(AVAILABLE DATA)

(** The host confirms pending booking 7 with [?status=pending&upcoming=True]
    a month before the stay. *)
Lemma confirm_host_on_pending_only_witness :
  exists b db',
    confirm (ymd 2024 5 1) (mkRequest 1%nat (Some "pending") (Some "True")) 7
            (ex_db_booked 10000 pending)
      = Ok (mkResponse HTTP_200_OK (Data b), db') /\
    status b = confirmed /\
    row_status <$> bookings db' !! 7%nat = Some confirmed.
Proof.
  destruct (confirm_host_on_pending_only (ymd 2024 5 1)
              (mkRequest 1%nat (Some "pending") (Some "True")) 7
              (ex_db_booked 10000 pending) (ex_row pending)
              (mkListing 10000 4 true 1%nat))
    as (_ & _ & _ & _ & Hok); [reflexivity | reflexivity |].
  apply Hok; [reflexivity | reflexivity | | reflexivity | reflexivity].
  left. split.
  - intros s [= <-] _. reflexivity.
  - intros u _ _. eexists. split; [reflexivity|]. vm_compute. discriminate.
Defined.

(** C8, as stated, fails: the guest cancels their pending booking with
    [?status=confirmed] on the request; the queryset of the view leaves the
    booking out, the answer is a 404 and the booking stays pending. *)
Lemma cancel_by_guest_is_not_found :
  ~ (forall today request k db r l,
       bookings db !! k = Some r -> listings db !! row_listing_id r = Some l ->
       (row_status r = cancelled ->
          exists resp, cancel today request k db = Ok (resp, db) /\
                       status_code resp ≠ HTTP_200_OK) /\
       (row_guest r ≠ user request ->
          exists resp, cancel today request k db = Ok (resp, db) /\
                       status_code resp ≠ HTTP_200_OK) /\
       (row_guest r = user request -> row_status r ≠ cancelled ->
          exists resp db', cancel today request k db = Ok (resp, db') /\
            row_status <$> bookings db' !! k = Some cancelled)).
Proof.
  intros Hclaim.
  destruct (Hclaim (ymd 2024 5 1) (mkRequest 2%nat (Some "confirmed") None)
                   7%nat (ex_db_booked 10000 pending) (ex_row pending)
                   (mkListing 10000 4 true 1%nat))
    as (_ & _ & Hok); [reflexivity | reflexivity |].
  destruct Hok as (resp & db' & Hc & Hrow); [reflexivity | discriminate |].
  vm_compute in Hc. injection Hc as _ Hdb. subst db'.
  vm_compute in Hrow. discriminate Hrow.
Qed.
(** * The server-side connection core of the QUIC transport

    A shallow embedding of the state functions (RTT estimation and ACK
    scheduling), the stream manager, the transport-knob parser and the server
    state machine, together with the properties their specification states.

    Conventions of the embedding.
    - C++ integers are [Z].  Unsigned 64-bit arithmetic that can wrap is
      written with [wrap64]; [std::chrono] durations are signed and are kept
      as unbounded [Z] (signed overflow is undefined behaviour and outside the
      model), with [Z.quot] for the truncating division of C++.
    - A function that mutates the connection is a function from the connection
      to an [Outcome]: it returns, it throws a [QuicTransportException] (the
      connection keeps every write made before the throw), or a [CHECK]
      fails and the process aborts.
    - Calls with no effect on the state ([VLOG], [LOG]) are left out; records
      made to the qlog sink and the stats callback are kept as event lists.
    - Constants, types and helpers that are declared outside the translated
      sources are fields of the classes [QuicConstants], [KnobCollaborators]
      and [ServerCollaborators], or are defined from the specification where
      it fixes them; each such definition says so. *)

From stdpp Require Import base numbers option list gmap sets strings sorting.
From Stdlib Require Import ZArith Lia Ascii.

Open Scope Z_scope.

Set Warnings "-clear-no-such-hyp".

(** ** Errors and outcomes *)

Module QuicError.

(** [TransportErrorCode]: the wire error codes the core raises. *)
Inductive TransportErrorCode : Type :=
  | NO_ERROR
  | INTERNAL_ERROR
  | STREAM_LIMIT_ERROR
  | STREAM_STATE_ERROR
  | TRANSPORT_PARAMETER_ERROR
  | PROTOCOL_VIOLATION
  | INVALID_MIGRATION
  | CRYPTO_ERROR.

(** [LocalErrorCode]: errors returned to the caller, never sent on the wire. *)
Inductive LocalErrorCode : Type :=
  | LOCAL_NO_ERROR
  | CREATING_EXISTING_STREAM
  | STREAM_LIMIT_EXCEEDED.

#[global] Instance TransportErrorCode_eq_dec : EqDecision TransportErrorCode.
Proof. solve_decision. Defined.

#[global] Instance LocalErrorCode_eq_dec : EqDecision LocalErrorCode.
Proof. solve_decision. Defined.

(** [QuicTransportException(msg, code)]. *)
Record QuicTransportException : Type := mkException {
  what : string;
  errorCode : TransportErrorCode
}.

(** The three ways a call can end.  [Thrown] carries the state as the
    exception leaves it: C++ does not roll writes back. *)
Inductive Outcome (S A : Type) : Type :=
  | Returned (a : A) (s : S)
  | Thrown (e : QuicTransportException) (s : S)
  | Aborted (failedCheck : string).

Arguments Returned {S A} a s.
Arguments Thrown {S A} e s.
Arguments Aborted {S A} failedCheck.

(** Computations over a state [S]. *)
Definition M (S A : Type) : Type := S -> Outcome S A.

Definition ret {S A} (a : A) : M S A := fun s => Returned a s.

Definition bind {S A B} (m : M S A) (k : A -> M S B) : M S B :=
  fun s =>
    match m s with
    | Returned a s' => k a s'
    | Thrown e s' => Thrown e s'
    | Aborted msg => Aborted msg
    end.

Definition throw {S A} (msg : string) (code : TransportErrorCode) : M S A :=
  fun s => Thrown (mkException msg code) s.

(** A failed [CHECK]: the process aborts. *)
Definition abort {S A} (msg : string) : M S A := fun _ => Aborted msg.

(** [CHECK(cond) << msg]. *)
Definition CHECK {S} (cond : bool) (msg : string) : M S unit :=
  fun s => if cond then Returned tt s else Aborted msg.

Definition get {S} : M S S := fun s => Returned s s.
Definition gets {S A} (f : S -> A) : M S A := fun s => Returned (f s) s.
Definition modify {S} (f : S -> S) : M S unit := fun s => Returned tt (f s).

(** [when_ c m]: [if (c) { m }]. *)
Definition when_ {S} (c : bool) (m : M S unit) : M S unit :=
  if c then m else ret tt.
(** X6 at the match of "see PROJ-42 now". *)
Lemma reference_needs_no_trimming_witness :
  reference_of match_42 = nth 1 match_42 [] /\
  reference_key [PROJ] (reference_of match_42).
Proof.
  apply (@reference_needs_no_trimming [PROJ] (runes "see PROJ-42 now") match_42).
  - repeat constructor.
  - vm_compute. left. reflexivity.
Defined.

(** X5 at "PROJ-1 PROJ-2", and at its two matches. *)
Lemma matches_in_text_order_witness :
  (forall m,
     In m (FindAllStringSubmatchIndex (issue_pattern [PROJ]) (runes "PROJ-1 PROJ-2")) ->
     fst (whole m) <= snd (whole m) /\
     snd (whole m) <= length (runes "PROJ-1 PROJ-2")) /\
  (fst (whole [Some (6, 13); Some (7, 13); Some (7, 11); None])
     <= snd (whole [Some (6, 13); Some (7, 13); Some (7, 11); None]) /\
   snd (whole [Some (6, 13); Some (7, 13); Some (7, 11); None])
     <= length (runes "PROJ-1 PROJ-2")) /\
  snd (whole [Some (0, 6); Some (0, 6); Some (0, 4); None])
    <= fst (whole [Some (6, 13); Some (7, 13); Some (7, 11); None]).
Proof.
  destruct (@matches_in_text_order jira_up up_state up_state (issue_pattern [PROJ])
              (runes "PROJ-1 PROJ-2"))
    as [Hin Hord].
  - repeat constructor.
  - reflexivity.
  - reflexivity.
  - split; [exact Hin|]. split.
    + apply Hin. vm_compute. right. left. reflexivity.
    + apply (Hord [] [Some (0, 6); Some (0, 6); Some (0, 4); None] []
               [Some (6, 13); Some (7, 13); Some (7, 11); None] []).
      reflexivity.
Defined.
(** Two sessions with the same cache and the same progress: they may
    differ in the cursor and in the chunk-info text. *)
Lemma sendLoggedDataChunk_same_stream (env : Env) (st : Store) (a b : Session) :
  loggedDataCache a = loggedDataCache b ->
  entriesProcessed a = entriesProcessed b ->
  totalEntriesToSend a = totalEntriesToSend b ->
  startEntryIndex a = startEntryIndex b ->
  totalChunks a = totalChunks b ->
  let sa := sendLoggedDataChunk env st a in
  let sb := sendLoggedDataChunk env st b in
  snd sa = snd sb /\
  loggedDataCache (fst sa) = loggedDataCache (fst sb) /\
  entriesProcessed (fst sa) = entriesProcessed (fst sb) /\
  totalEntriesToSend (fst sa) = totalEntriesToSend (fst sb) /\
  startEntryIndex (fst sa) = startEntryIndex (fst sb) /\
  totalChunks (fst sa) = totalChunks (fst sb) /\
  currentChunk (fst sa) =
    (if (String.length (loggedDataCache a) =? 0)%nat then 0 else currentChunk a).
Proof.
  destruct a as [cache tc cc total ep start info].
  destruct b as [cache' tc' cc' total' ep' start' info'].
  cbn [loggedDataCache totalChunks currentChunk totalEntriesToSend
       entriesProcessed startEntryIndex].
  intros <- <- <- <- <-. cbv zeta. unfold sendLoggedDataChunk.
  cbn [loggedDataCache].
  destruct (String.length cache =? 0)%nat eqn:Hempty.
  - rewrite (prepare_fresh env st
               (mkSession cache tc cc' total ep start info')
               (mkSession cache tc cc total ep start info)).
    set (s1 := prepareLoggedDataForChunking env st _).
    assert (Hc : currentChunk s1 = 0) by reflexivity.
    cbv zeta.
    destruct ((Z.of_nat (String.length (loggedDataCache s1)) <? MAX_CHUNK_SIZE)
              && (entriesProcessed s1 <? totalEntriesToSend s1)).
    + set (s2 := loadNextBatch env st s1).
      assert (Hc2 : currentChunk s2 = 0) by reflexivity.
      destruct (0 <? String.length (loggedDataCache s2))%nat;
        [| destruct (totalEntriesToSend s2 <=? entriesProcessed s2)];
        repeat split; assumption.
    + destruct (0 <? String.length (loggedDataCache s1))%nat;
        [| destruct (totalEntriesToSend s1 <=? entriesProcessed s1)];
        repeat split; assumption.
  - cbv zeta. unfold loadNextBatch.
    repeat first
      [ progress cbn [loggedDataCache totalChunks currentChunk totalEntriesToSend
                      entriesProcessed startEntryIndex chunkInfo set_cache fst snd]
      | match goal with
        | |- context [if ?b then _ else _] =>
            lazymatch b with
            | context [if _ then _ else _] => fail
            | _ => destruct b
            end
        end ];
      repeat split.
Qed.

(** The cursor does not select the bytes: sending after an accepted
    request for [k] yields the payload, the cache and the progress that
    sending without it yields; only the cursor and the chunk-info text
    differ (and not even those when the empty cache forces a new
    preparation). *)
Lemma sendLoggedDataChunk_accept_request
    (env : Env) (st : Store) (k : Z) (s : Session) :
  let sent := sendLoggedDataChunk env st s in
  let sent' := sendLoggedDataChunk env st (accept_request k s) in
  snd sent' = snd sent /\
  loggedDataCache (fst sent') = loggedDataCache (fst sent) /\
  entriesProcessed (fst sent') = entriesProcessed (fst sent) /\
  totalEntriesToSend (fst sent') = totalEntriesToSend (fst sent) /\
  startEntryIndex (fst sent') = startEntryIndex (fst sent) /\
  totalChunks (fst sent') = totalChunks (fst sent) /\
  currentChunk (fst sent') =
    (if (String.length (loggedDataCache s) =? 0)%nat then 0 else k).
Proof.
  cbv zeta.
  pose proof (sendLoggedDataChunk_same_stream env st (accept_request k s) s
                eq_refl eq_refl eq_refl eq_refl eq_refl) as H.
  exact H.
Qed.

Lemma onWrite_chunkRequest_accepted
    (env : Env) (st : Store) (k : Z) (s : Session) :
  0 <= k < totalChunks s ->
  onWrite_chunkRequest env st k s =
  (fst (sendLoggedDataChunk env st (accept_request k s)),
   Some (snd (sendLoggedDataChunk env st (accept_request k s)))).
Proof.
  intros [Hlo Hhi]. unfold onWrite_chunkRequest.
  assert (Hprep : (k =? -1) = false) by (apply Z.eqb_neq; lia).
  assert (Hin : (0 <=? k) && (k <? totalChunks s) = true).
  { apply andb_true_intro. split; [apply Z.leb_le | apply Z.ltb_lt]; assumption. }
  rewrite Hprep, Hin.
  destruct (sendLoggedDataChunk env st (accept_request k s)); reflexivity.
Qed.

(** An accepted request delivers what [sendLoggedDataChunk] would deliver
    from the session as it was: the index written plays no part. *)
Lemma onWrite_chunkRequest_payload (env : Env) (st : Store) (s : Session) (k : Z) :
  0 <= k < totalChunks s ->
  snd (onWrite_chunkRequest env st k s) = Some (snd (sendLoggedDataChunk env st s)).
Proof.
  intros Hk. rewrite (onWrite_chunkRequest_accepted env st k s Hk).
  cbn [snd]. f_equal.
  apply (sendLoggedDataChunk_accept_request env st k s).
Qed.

(End AVAILABLE DATA)

WORK ITEM: Each line of the records above, from the first through the one containing "(** C8, as stated, fails: the", is to be retyped exactly; no other line belongs.

SOLUTION TO THIS PROBLEM:
(** The host confirms pending booking 7 with [?status=pending&upcoming=True]
    a month before the stay. *)
Lemma confirm_host_on_pending_only_witness :
  exists b db',
    confirm (ymd 2024 5 1) (mkRequest 1%nat (Some "pending") (Some "True")) 7
            (ex_db_booked 10000 pending)
      = Ok (mkResponse HTTP_200_OK (Data b), db') /\
    status b = confirmed /\
    row_status <$> bookings db' !! 7%nat = Some confirmed.
Proof.
  destruct (confirm_host_on_pending_only (ymd 2024 5 1)
              (mkRequest 1%nat (Some "pending") (Some "True")) 7
              (ex_db_booked 10000 pending) (ex_row pending)
              (mkListing 10000 4 true 1%nat))
    as (_ & _ & _ & _ & Hok); [reflexivity | reflexivity |].
  apply Hok; [reflexivity | reflexivity | | reflexivity | reflexivity].
  left. split.
  - intros s [= <-] _. reflexivity.
  - intros u _ _. eexists. split; [reflexivity|]. vm_compute. discriminate.
Defined.

(** C8, as stated, fails: the guest cancels their pending booking with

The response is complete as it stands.